Implikasi Sistem COD

COD yang dinilai lebih efektif oleh beberapa orang ternyata seringkali menyebabkan insiden. Melalui tekno.kompas.com, Ignatius Untung, seorang pengamat e-commerce menyampaikan bahwa sistem COD memiliki risiko yang lebih tinggi bagi platform e-commerce jika dibanding transaksi lainnya. Hal ini karena pembeli dapat membatalkan pesanan mereka padahal pihak penjual telah mengeluarkan ongkos logistik. Dilansir dari techinasia.com, COD menimbulkan risiko tinggi untuk kurir karena seringkali menimbulkan perselisihan dengan konsumen. Berbagai kasus yang sering terjadi yaitu pelanggan yang menolak produk, melakukan pengembalian produk, hingga menolak melakukan pembayaran karena produk yang dikirimkan penjual tidak sesuai.  Hal ini kerap menimbulkan perselisihan yang melibatkan kekerasan, baik secara fisik maupun verbal. Sebagai contoh, terdapat salah satu insiden yang terjadi di Bogor di mana seorang pria menodongkan senjata airsoft gun pada kurir sebab menerima pesanan yang diduga tidak sesuai (detikNews, 2021). Selain itu, terdapat kasus lain di mana pembeli memaki-maki, menumpahkan kekesalannya pada kurir, dan menolak membayar pesanannya karena merasa tidak puas dengan barang yang dipesan.  

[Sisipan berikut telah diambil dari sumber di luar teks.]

(** C9.  With the constants of the file the radius passed to the pocket's
    [makeFillet] is 8.3: the stadium radius of the pocket, which is half the
    pocket width, 8.4, less 0.1.  It is below half the pocket width, and
    twice it is below the pocket width.  This is the radius of every pocket
    fillet that is made. *)
Theorem pocket_fillet_radius_below_half_width :
  let G := defaults in
  let r := pocket_corner_radius G - 0.1 in
  (r = 8.3
   /\ pocket_width G / 2 = 8.4
   /\ pocket_corner_radius G = pocket_width G / 2
   /\ r = pocket_width G / 2 - 0.1
   /\ PrimFloat.ltb r (pocket_width G / 2) = true
   /\ PrimFloat.ltb (r + r) (pocket_width G) = true)
  /\ (forall K pos,
        pocket G K pos = pocket_box G pos
        \/ pocket G K pos
           = Part.Fillet r (edges_to_fillet (pocket_box G pos)) (pocket_box G pos))
  /\ (forall s, In s (pocket_cuts G sound_kernel) ->
        exists edges,
          s = Part.Fillet 8.3 edges (unfilleted s)
          /\ List.length edges = 4%nat
          /\ forallb parallel_to_Z edges = true).
Proof.
  cbv zeta. split; [repeat split; vm_compute; reflexivity|]. split.
  - intros K pos. apply fillet_or_box_cases.
  - intros s Hs. rewrite pocket_cuts_eq, bilresa_positions_defaults in Hs.
    cbn [map In] in Hs.
    destruct Hs as [<- | [<- | [<- | []]]];
      (eexists; split; [vm_compute; reflexivity|];
       split; vm_compute; reflexivity).
Qed.

Lemma pocket_fillet_radius_below_half_width_witness :
  exists edges,
    pocket defaults sound_kernel (Vector 40 (-12) 0)
    = Part.Fillet 8.3 edges
        (unfilleted (pocket defaults sound_kernel (Vector 40 (-12) 0)))
    /\ List.length edges = 4%nat
    /\ forallb parallel_to_Z edges = true.
Proof.
  apply (proj2 (proj2 pocket_fillet_radius_below_half_width)).
  vm_compute. right. right. left. reflexivity.
Defined.

(** C10.  [create_faceplate] never reads BILRESA_POCKET_DEPTH: rebinding it
    changes neither the document nor the printed lines, so two modules that
    agree on every other constant build the same thing.  The constant is
    0.7 in the file, while every pocket box runs from z = 0 to
    z = FACEPLATE_THICKNESS - BILRESA_FRONT_WALL = 3.0. *)
Theorem BILRESA_POCKET_DEPTH_never_read :
  (forall G K d,
     create_faceplate (with_BILRESA_POCKET_DEPTH d G) K = create_faceplate G K)
  /\ (forall G1 G2 K,
        with_BILRESA_POCKET_DEPTH 0 G1 = with_BILRESA_POCKET_DEPTH 0 G2 ->
        create_faceplate G1 K = create_faceplate G2 K)
  /\ BILRESA_POCKET_DEPTH defaults = 0.7
  /\ pocket_z_depth defaults = 3.0
  /\ pocket_z_depth defaults
     = FACEPLATE_THICKNESS defaults - BILRESA_FRONT_WALL defaults
  /\ pocket_z_depth defaults <> BILRESA_POCKET_DEPTH defaults
  /\ (forall K s, In s (pocket_cuts defaults K) ->
        z_range (unfilleted s) = Some (0, 3.0)).
Proof.
  assert (Hset : forall G K d,
            create_faceplate (with_BILRESA_POCKET_DEPTH d G) K = create_faceplate G K)
    by reflexivity.
  split; [exact Hset|]. split.
  - intros G1 G2 K H. rewrite <- (Hset G1 K 0), <- (Hset G2 K 0). now rewrite H.
  - split; [reflexivity|]. split; [vm_compute; reflexivity|].
    split; [reflexivity|]. split; [vm_compute; intros H; discriminate H|].
    intros K s Hs. rewrite pocket_cuts_eq in Hs.
    apply in_map_iff in Hs as (pos & <- & _).
    unfold pocket, pocket_box. rewrite unfilleted_fillet_or_box.
    vm_compute. reflexivity.
Qed.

Dilema ini belum kunjung selesai mengingat terdapat berbagai konsekuensi bagi platform maupun penjual jika ingin menghapus COD. Konsekuensi yang mungkin dihadapi antara lain kesulitan menarik pengguna baru dari daerah atau kota kecil jika hanya mengandalkan digital wallets, tidak dapat menjangkau pasar yang lebih luas, dan terancam kehilangan market potensialnya. Selain itu, COD dinilai menguntungkan bagi bisnis logistik yang menjadi pihak ketiga. Menurut ketua Asosiasi Kurir Ekspres Indonesia (Asperindo), COD mengambil bagian sebesar 30 hingga 40 persen dari total pengiriman.

Dasar Hukum Sistem COD

Sebelumnya, terdapat peraturan yang mengatur tentang COD. UU Nomor 8 tahun 1999 tentang Perlindungan Konsumen misalnya, yang mengatur mengenai hak dan kewajiban pembeli maupun penjual. Berdasarkan pasal tersebut, penjual yang menyediakan fitur COD wajib memenuhi kewajibannya dengan menjual produk sesuai deskripsi dan menampilkan harga sesuai apa yang akan dibayarkan pembeli. Apabila terdapat ketidaksesuaian pesanan, penjual wajib memberikan kompensasi terhadap kerugian konsumen. Sementara itu, pembatalan sepihak dibahas dalam UU Perlindungan Konsumen yang juga mewajibkan penjual untuk beritikad baik dalam bertransaksi. Sementara itu, terdapat UU ITE yang menyarankan tiga cara apabila terjadi pelanggaran hak dan kewajiban pada saat COD, yaitu negosiasi atau mediasi, penyelesaian dengan badan penyelesaian, dan melalui pengadilan. 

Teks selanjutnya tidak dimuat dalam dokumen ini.